== Segment start ==
(** The number of passes over [n] words: the least [k] with
    [n <= k * step]. *)
Definition passes (n step : Z) : nat := Z.to_nat ((n + step - 1) / step).

(** Two chunks share [o] words: the last [o] of one are the first [o]
    of the other. *)
Definition shares (o : nat) (a b : list string) : Prop :=
  (o <= List.length a)%nat ∧ (o <= List.length b)%nat
  ∧ drop (List.length a - o) a = take o b.

(** Fixed-size word chunking as the specification words it: every chunk
    but the last has [chunk_size] words, consecutive chunks share
    [overlap] words, every word is in some chunk. *)
Definition fixed_size_chunking (words : list string) (chunks : list string)
    (chunk_size overlap : nat) : Prop :=
  (∀ k c, chunks !! k = Some c -> (S k < List.length chunks)%nat ->
          List.length (split c) = chunk_size)
  ∧ (∀ k c c', chunks !! k = Some c -> chunks !! S k = Some c' ->
               shares overlap (split c) (split c'))
  ∧ (∀ w, w ∈ words -> ∃ c, c ∈ chunks ∧ w ∈ split c).

(** The words of a text in the sense of [\b]: its maximal runs of word
    characters. *)
Fixpoint word_runs_acc (acc : list ascii) (s : string) : list string :=
  match s with
  | EmptyString => flush acc
  | String c s' =>
      if is_word_char c then word_runs_acc (c :: acc) s'
      else flush acc ++ word_runs_acc [] s'
  end.

Definition word_runs (s : string) : list string := word_runs_acc [] s.

(** An alphabetic word of length at least three. *)
Definition alphabetic3 (w : string) : bool :=
  all_chars is_letter w && (3 <=? String.length w)%nat.

(** The run of word characters that a text starts with, and the text
    after it. *)
Fixpoint take_run (s : string) : string :=
  match s with
  | EmptyString => EmptyString
  | String c s' => if is_word_char c then String c (take_run s') else EmptyString
  end.

Fixpoint after_run (s : string) : string :=
  match s with
  | EmptyString => EmptyString
  | String c s' => if is_word_char c then after_run s' else s
  end.

(** The number of times [w] occurs in [l]. *)
Definition occurrences (w : string) (l : list string) : nat :=
  List.length (filter (fun x => x = w) l).

(** The keys of the dictionary [freq], in insertion order. *)
Definition freq_keys (freq : list (string * nat)) : list string := map fst freq.

(** The order of [sorted(..., reverse=True)]: counts do not grow. *)
Definition count_desc (x y : string * nat) : Prop := (y.2 <= x.2)%nat.

(** The loop of [chunk_text] terminates: some number of passes ends it. *)
Definition terminates (text : string) (chunk_size overlap : Z) : Prop :=
  ∃ fuel chunks, DocIngest.chunk_text fuel text chunk_size overlap = Some chunks.

(** What the specification says of an overlap that is not below the
    chunk size: no termination on a text of at least [chunk_size] words. *)
Definition overlap_too_large_diverges (text : string) (chunk_size overlap : Z) : Prop :=
  chunk_size <= overlap ->
  chunk_size <= Z.of_nat (List.length (split text)) ->
  ~ terminates text chunk_size overlap.

(** C3 in the words of the specification: with the credentials set,
    an RPC response other than 200 leaves the RPC request the only one
    that [semantic_search] has sent. *)
Definition no_substitute_search (w : world) (query_embedding : value)
    (doc_id : string) (top_n : Z) (st : state) : Prop :=
  unset (LiveContext.SUPABASE_URL w) = false ->
  unset (LiveContext.SUPABASE_KEY w) = false ->
  ∀ resp,
    http w (sent st) (LiveContext.rpc_request w query_embedding doc_id top_n) = Done resp ->
    status_code resp ≠ 200 ->
    sent (LiveContext.semantic_search w query_embedding doc_id top_n st).2
    = sent st ++ [LiveContext.rpc_request w query_embedding doc_id top_n].

(** The text of a segment, when [seg.get("text", "")] is a string. *)
Definition segment_text (seg : value) : option string :=
  match get seg "text" (VStr "") with
  | Ret (VStr text) => Some text
  | _ => None
  end.

(** A segment whose text is more than whitespace. *)
Definition spoken (seg : value) : bool :=
  match segment_text seg with
  | Some text => str_truthy (strip text)
  | None => false
  end.

(** [seg.get(k)] of a dictionary. *)
Definition field (seg : value) (k : string) : value :=
  match get seg k VNone with
  | Ret v => v
  | _ => VNone
  end.

(** C4 in the words of the specification: one JSON line for each
    segment of the transcript. *)
Definition one_line_per_segment (w : world) (transcript_path doc_id : string)
    (top_n : Z) : Prop :=
  ∀ data segs,
    json_file w transcript_path = Done data ->
    get data "segments" (VList []) = Ret (VList segs) ->
    ∃ st',
      LiveContext.process_live_context w transcript_path doc_id top_n initial = (Ret tt, st')
      ∧ List.length (stdout st') = List.length segs.

(** The line printed for a segment: its four fields, the keywords of
    its text and what the search step returned at that point. *)
Definition line_of (w : world) (doc_id : string) (top_n : Z)
    (seg : value) (line : output) : Prop :=
  ∃ text matches st0 st1,
    segment_text seg = Some text
    ∧ LiveContext.find_matches w text doc_id top_n st0 = (Ret matches, st1)
    ∧ line = Json (LiveContext.result_line (field seg "start") (field seg "end")
                     (field seg "speaker") text
                     (LiveContext.extract_keywords text LiveContext.default_max_keywords)
                     matches).

(** A computation that prints nothing, writes no file and never leaves
    through [sys.exit]: it returns or raises. *)
Definition quiet {A} (m : M A) : Prop :=
  ∀ st, ∃ st',
    stdout st' = stdout st ∧ written st' = written st
    ∧ ((∃ a, m st = (Ret a, st')) ∨ (∃ e, m st = (Raise e, st'))).

Definition pure_no_exit {A} (o : outcome A) : Prop :=
  (∃ a, o = Ret a) ∨ (∃ e, o = Raise e).

(** An entry of the list ["analyses"]. *)
Definition analysis (type : string) (result : value) : value :=
  VDict [("type", VStr type); ("analysis", result)].

Definition is_number (v : value) : bool :=
  match v with
  | VInt _ | VFloat _ | VBool _ => true
  | _ => false
  end.

Definition is_string (v : value) : bool :=
  match v with
  | VStr _ => true
  | _ => false
  end.

(** A segment as the speech models give it: an object whose start and
    end, where present, are numbers and whose text, where present, is a
    string. *)
Definition timed_segment (seg : value) : Prop :=
  ∃ d,
    seg = VDict d
    ∧ is_number (default (VInt 0) (lookup_key "start" d)) = true
    ∧ is_number (default (VInt 0) (lookup_key "end" d)) = true
    ∧ is_string (default (VStr "") (lookup_key "text" d)) = true.

(** A finite double [r] is [f] rounded to [places] decimal places:
    for an integer [k] nearest to [f * 10 ^ places] (an even one when
    two are equally near), no double is nearer to [k / 10 ^ places]
    than [r], and [r] has the sign of [f].  The magnitudes are counted
    in units of [2 ^ -1074].  An infinity and a NaN stay as they are. *)
Definition rounded (places : Z) (f r : float64) : Prop :=
  if float_finite f then
    float_finite r = true
    ∧ float_negative r = float_negative f
    ∧ ∃ k : Z,
        Z.abs (float_units f * 10 ^ places - k * 2 ^ 1074) <= 2 ^ 1073
        ∧ (Z.abs (float_units f * 10 ^ places - k * 2 ^ 1074) = 2 ^ 1073 ->
           Z.even k = true)
        ∧ ∀ d, float_finite d = true ->
            Z.abs (float_units r * 10 ^ places - k * 2 ^ 1074)
            <= Z.abs (float_units d * 10 ^ places - k * 2 ^ 1074)
  else r = f.

(** The magnitudes of the finite doubles, in units of [2 ^ -1074]. *)
Definition is_magnitude (u : Z) : Prop :=
  0 <= u < 2 ^ 52
  ∨ ∃ j m, 0 <= j <= 2045 ∧ 2 ^ 52 <= m < 2 ^ 53 ∧ u = m * 2 ^ j.

(** A time rounded to two decimal places: an [int] is its own rounding
    ([True] and [False] count as 1 and 0). *)
Definition rounded_time (v r : value) : Prop :=
  match v with
  | VInt z => r = VInt z
  | VBool b => r = VInt (if b then 1 else 0)
  | VFloat f => ∃ g, r = VFloat g ∧ rounded 2 f g
  | _ => False
  end.

(** The entry of the transcript for a segment: exactly the four fields,
    with the times rounded to two decimal places (0 for a missing one),
    the label of the segment or ["SPEAKER_00"] for a segment without
    one on the WhisperX path and ["SPEAKER_00"] on the plain Whisper
    path, and the stripped text. *)
Definition entry_of (whisperx : bool) (seg entry : value) : Prop :=
  ∃ d fields start end_ text,
    seg = VDict d
    ∧ entry = VDict fields
    ∧ keys fields = ["start"; "end"; "speaker"; "text"]
    ∧ item entry "start" = Ret start
    ∧ rounded_time (default (VInt 0) (lookup_key "start" d)) start
    ∧ item entry "end" = Ret end_
    ∧ rounded_time (default (VInt 0) (lookup_key "end" d)) end_
    ∧ item entry "speaker"
      = Ret (if whisperx
             then default (VStr "SPEAKER_00") (lookup_key "speaker" d)
             else VStr "SPEAKER_00")
    ∧ default (VStr "") (lookup_key "text" d) = VStr text
    ∧ item entry "text" = Ret (VStr (strip text)).

(** Where the [result] that is formatted comes from: on the WhisperX
    path from the model loaded on the device, transcription, alignment
    and, with a token, diarization; on the other path from plain
    Whisper. *)
Definition speech_result (lib : Transcribe.speech_library) (audio_path : string)
    (hf_token : option string) (whisperx : bool) (result : value) : Prop :=
  if whisperx then
    ∃ cuda raw language model_a segments aligned,
      Transcribe.whisperx_cuda lib = Done cuda
      ∧ Transcribe.whisperx_load_model lib (if (cuda : bool) then "cuda" else "cpu")
        = Done tt
      ∧ Transcribe.whisperx_transcribe lib audio_path = Done raw
      ∧ item raw "language" = Ret language
      ∧ Transcribe.whisperx_load_align_model lib language = Done model_a
      ∧ item raw "segments" = Ret segments
      ∧ Transcribe.whisperx_align lib segments model_a = Done aligned
      ∧ (if unset hf_token then result = aligned
         else Transcribe.whisperx_diarize lib (env_text hf_token) aligned = Done result)
  else
    Transcribe.whisper_import lib = Done tt
    ∧ Transcribe.whisper_load_model lib = Done tt
    ∧ Transcribe.whisper_transcribe lib audio_path = Done result.

(** The entry function of a path. *)
Definition entry_function (float_round : float64 -> Z -> float64) (whisperx : bool)
  : value -> outcome value :=
  if whisperx then Transcribe.whisperx_entry float_round
  else Transcribe.whisper_entry float_round.

(** The position of the first [w] in [l] (the length of [l] without
    one). *)
Fixpoint index_of (w : string) (l : list string) : nat :=
  match l with
  | [] => 0
  | x :: l' => if String.eqb x w then 0 else S (index_of w l')
  end.

(** A computation that sends at most [n] requests, prints nothing,
    writes no file and does not leave through [sys.exit]. *)
Definition calls (n : nat) {A} (m : M A) : Prop :=
  ∀ st, ∃ extra,
    sent (m st).2 = sent st ++ extra ∧ (List.length extra <= n)%nat
    ∧ stdout (m st).2 = stdout st ∧ written (m st).2 = written st
    ∧ ∀ c, (m st).1 ≠ Exit c.

(** The segments that the loop of a run over the transcript at
    [transcript_path] visits (none when the transcript cannot be
    loaded or iterated). *)
Definition transcript_segments (w : world) (transcript_path : string) : list value :=
  match json_file w transcript_path with
  | Done data =>
      match get data "segments" (VList []) with
      | Ret segments =>
          match iterate segments with
          | Ret segs => segs
          | _ => []
          end
      | _ => []
      end
  | Failed _ => []
  end.

(** The line of a segment when the search step finds nothing. *)
Definition keyword_line (seg : value) : output :=
  let text := default "" (segment_text seg) in
  Json (LiveContext.result_line (field seg "start") (field seg "end")
          (field seg "speaker") text
          (LiveContext.extract_keywords text LiveContext.default_max_keywords)
          (VList [])).

(** [seg.get(k, dflt)] of a dictionary. *)
Definition field_or (seg : value) (k : string) (dflt : value) : value :=
  match get seg k dflt with
  | Ret v => v
  | _ => dflt
  end.

(** A segment that is an object whose start, where it has one, is a
    number: any other segment makes [format_transcript] raise. *)
Definition stamped (seg : value) : bool :=
  match get seg "start" (VInt 0) with
  | Ret start => is_number start
  | _ => false
  end.

(** A value that is no [int] beyond the range of the floats:
    [format(v, ".1f")] turns an [int] into a float first, and this
    conversion overflows from [2 ^ 1024 - 2 ^ 970] on, in either
    direction. *)
Definition in_float_range (v : value) : bool :=
  match v with
  | VInt z => Z.abs z <? 2 ^ 1024 - 2 ^ 970
  | _ => true
  end.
== Segment end ==
▶ **WHAT NEEDS TO BE DONE**:
Would you quote everything above from the line containing "result = aligned" down to the line containing "(** The entry function of a path. *)"? Include both of those lines and nothing else.

▶ **RESPONSE TO THIS EXERCISE**:
      ∧ (if unset hf_token then result = aligned
         else Transcribe.whisperx_diarize lib (env_text hf_token) aligned = Done result)
  else
    Transcribe.whisper_import lib = Done tt
    ∧ Transcribe.whisper_load_model lib = Done tt
    ∧ Transcribe.whisper_transcribe lib audio_path = Done result.

(** The entry function of a path. *)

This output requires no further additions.